When you think about addiction what is the first thing/sight that comes to mind? An old lady struggling with pain? A young mother who hides who prescriptions and frequent refills from her family? The son or daughter who steals medicine from his/her parents or other family members? The one that uses lunch money or allowance to purchase pills from other students? These are not the normal images that one thinks of when considering what addiction looks like. The average American probably considers something that they have seen in ads, magazines or in feature films. They might picture Christian Bale in his leading role as a boxer’s trainer, where he was so thin he looked ill. Scenes of him in a ‘crack house’ abusing drugs, while dirty, disoriented and otherwise derelict. They consider the image of a homeless man begging for money or ‘nodding-off’ on the sidewalk. They type of person that most would cross the street early to avoid coming in contact with; this is the stigma of drug addiction/abuse. Why is this important? It is important because this stigma reduces and prevents those from getting the help they need. It prevents society and government from fighting for these lost individuals. It prevents it from creating and maintaining programs that can rehabilitate those suffering from addiction. The question then becomes, why giving a face to addiction might help end the stigma? The answer, because it shows addiction for what it really is…A problem that affects all levels of society. Addiction knows no bounds and has no discrimination.
Addiction and Families
You do not truly understand depression and despair until you have witnessed a loved one suffer from addiction and lost that battle. What most people do not realize is that addiction related injury and deaths have outnumbered motor vehicle deaths; this is significant because motor vehicle injury/deaths have been the leading cause of death in the nation for decades. The issue of addiction and substance abuse is much greater than the majority of society understands. This is not a small irrelevant issue that only affects the lowest rungs of society. Rather, this is an issue that is devastating all levels of society. Families of addicts are the ones that are affected the most. Watching a loved one slowly deteriorate as a result of drug abuse is horrific. Many families do not understand how they enable the addiction or how they are to help fight it. These issues are all a result of the addiction stigma.

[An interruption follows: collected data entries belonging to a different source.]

(* ===== verification/EntryTheorems.v ===== *)
(** * The runtime as one object that many threads call

    Every run of the threads is, on the state of the runtime, one whole call
    after another; and no run is stuck: when every C function returns or ends
    the program, the calls under way can be brought back to the sandbox or to
    that end.  The C code is given by [CCode]; [runtime_calls] is its instance
    for the functions of [runtime.c] whose models need no answer of the kernel. *)

From S2P Require Import Prelude Dict Graph Module Table Pager Runtime Threads Patch Start Entry EntryFacts.

(** ** A thread that has the lock, or finds it free, comes back *)
Lemma runtime_last e : runtime_code e !! (length (runtime_code e) - 1)%nat = Some (jmpq_fs CONTINUATION).
Proof. unfold runtime_code, after, before. by destruct (online_patched e). Qed.

Lemma runtime_length e : length (runtime_code e) = (lock_pc e + 8 + length (after e))%nat.
Proof.
  rewrite runtime_code_split, !length_app. unfold lock_pc. change (length critical) with 7%nat.
  cbn [length]. lia.
Qed.

Lemma next_in_code e pc i : runtime_code e !! pc = Some i -> (forall off, i <> jmpq_fs off) ->
  (S pc < length (runtime_code e))%nat.
Proof.
  intros Hi Hn. pose proof (lookup_lt_Some _ _ _ Hi). destruct (decide (S pc = length (runtime_code e))) as [E|]; [|lia].
  pose proof (runtime_last e) as Hl. rewrite <- E in Hl. replace (S pc - 1)%nat with pc in Hl by lia.
  rewrite Hi in Hl. injection Hl as ->. by destruct (Hn CONTINUATION).
Qed.

Lemma critical_at e j : (j < 7)%nat -> runtime_code e !! (lock_pc e + j)%nat = critical !! j.
Proof.
  intros Hj. rewrite runtime_code_split, lookup_app_r by (unfold lock_pc; lia). unfold lock_pc.
  replace (length (before e) + j - length (before e))%nat with j by lia. by rewrite lookup_app_l.
Qed.

Definition straight_at (e : entry_point) (pc : nat) : Prop := exists i, runtime_code e !! pc = Some i /\ straight i = true.

Lemma plain_straight i : is_plain i = true -> straight i = true.
Proof. by destruct i. Qed.

Lemma straight_before e pc : (pc < lock_pc e)%nat -> straight_at e pc.
Proof.
  intros Hp. destruct (lookup_lt_is_Some_2 (before e) pc Hp) as [i Hi]. exists i. split.
  - unfold runtime_code. by rewrite lookup_app_l.
  - by eapply plain_straight, before_plain, list_elem_of_lookup_2.
Qed.

Lemma straight_after e pc : (lock_pc e + 5 <= pc)%nat -> (S pc < length (runtime_code e))%nat -> straight_at e pc.
Proof.
  intros Hp Hl. rewrite runtime_length in Hl. destruct (decide (pc < lock_pc e + 7)%nat) as [Hc|Hc].
  - assert (pc = lock_pc e + 5 \/ pc = lock_pc e + 6)%nat as [-> | ->] by lia; eexists; (rewrite critical_at by lia); by split.
  - assert (Hk : (pc - lock_pc e - 7 < length (after e))%nat) by lia.
    destruct (lookup_lt_is_Some_2 (after e) _ Hk) as [i Hi]. exists i. split.
    + rewrite runtime_code_split, lookup_app_r by (unfold lock_pc in *; lia). fold (lock_pc e).
      rewrite lookup_app_r by (change (length critical) with 7%nat; lia). change (length critical) with 7%nat.
      by rewrite lookup_app_l.
    + by eapply plain_straight, after_plain, list_elem_of_lookup_2.
Qed.

Section home.
Context `{C : CCode}.

(** No other thread has the lock. *)
Definition lone (p : view) : Prop := ready_byte (vthread p) /\ vlock p = Z.b2z (holds (vthread p)).

Lemma lone_moves p q : moves p q -> lone p -> lone q.
Proof.
  intros [lab H] [Hb Hk]. destruct (thread_step_lock _ _ _ _ _ _ _ H) as (_ & Hb' & Hd); [|done| |].
  - rewrite Hk. by destruct (holds _).
  - intros Hh. by rewrite Hk, Hh.
  - split; [done|lia].
Qed.

Lemma lone_rtc p q : rtc moves p q -> lone p -> lone q.
Proof. induction 1 as [|p p1 q H _ IH]; [done|]. intros Hl. apply IH. by apply (lone_moves p). Qed.

(** The thread is in the sandbox, or its call has ended the program. *)
Definition stopped (th : thread) : Prop :=
  match loc th with Sandbox _ => True | InC _ _ l => ended l = true | _ => False end.

Definition comes_back (p : view) : Prop := exists q, rtc moves p q /\ stopped (vthread q).

Lemma back_after p q : rtc moves p q -> comes_back q -> comes_back p.
Proof. intros H (v & Hv & Hs). exists v. split; [by transitivity q|done]. Qed.

Lemma back_next p q : moves p q -> comes_back q -> comes_back p.
Proof. intros H. apply back_after. by apply rtc_once. Qed.

Lemma straight_line e n : forall pc x k s, mem_ok (tcb x) -> (forall j, (pc <= j < pc + n)%nat -> straight_at e j) ->
  exists x' k', rtc moves (View (Thread (Runtime e pc) x) k s) (View (Thread (Runtime e (pc + n)) x') k' s) /\ mem_ok (tcb x').
Proof.
  induction n as [|n IH]; intros pc x k s Hm H.
  - exists x, k. rewrite Nat.add_0_r. by split.
  - destruct (H pc) as (i & Hi & Hs); [lia|].
    destruct (IH (S pc) (exec i k x).2 (exec i k x).1 s) as (x' & k' & Hr & Hm').
    + by apply exec_mem_ok.
    + intros j Hj. apply H. lia.
    + exists x', k'. split; [|done]. apply (rtc_l _ _ _ _ (move_instr e pc i x k s Hi Hs)).
      by replace (pc + S n)%nat with (S pc + n)%nat by lia.
Qed.

Lemma back_released e pc x k s : mem_ok (tcb x) -> (lock_pc e + 5 <= pc)%nat -> (pc < length (runtime_code e))%nat ->
  comes_back (View (Thread (Runtime e pc) x) k s).
Proof.
  intros Hm Hp Hl. destruct (straight_line e (length (runtime_code e) - 1 - pc) pc x k s Hm) as (x' & k' & Hr & _).
  - intros j Hj. apply straight_after; lia.
  - apply (back_after _ _ Hr). replace (pc + _)%nat with (length (runtime_code e) - 1)%nat by lia.
    eexists (View (Thread (Sandbox (read_le 8 (tcb x') CONTINUATION)) x') k' s). split; [|done].
    apply rtc_once. exists None. apply step_exit. apply runtime_last.
Qed.

(** From a good state every call returns or ends the program. *)
Definition calls_end (good : shared -> Prop) : Prop := forall e args s l s', good s -> inside (enter e args) s l s' ->
  exists l' s'', inside l s' l' s'' /\ (is_Some (answer l') \/ ended l' = true).

Lemma inside_moves e args l s l' s' x k : inside l s l' s' ->
  rtc moves (View (Thread (InC e args l) x) k s) (View (Thread (InC e args l') x) k s').
Proof.
  induction 1 as [|l s l1 s1 l2 s2 _ IH Ha Hc]; [done|]. apply (rtc_r _ _ _ IH). exists None. by apply step_c.
Qed.

Lemma back_in_c e args l x k s l' s' : mem_ok (tcb x) -> inside l s l' s' -> is_Some (answer l') \/ ended l' = true ->
  comes_back (View (Thread (InC e args l) x) k s).
Proof.
  intros Hm Hin Ha. apply (back_after _ _ (inside_moves e args l s l' s' x k Hin)). destruct Ha as [[rv Ha]|He].
  2: by exists (View (Thread (InC e args l') x) k s').
  apply (back_next _ (View (Thread (Runtime e (S (lock_pc e + 4))) (Context_ (set_gpr (ctx_cpu x) RAX rv) (tcb x) (stack x))) k s')).
  - exists (Some (e, args, rv)). apply step_ret with (rv := rv); [done| |apply callq_at].
    split; [done|]. split; [|done]. intros r Hr. cbn. by destruct r.
  - apply back_released; [done|lia|]. rewrite runtime_length. lia.
Qed.

Context (good : shared -> Prop).
Hypothesis Hc : calls_end good.

Lemma back_call e x k s : good s -> mem_ok (tcb x) -> comes_back (View (Thread (Runtime e (lock_pc e + 4)) x) k s).
Proof using Hc.
  intros Hg Hm. destruct (Hc e (gpr (ctx_cpu x)) s (enter e (gpr (ctx_cpu x))) s Hg) as (l & s' & Hin & Ha); [constructor|].
  apply (back_next _ (View (Thread (InC e (gpr (ctx_cpu x)) (enter e (gpr (ctx_cpu x)))) x) k s)).
  - exists None. exact (step_callq e _ x k s (callq_at e)).
  - by apply (back_in_c e _ _ x k s l s').
Qed.

(** The instruction at [j] past the lock. *)
Lemma move_critical e j i x k s : critical !! j = Some i -> straight i = true ->
  moves (View (Thread (Runtime e (lock_pc e + j)) x) k s)
    (View (Thread (Runtime e (lock_pc e + S j)) (exec i k x).2) (exec i k x).1 s).
Proof.
  intros Hi Hs. replace (lock_pc e + S j)%nat with (S (lock_pc e + j)) by lia. apply move_instr; [|done].
  rewrite critical_at; [done|]. by apply lookup_lt_Some in Hi.
Qed.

Giving a Face to Addiction
The old image of addiction is just that, old. It is outdated, incorrect and not helpful in the progress of combating substance abuse and addiction. If addiction is the depressed, homeless and non-contributing members of society, then there really is not a problem with addiction in this country. It is something that can continue to be overlooked because it is not a detriment to the majority. The truth is that addiction is much greater than this ignorant vision. Changing the face of it will help end the stigma and comparatively provide more resources to those in need. When addiction is shown and perceived to be what it really is (an issue that affects all and continues to grow in younger children) society can start to make real change. When addiction is viewed with an image of a young mother, student or other more ordinary person compassion can thrive, while prejudice subsides. This will help those afraid of being looked down upon to reach out for the help they need. It will empower families to speak out about their troubles and other families to share their success and failures to those who need to hear it.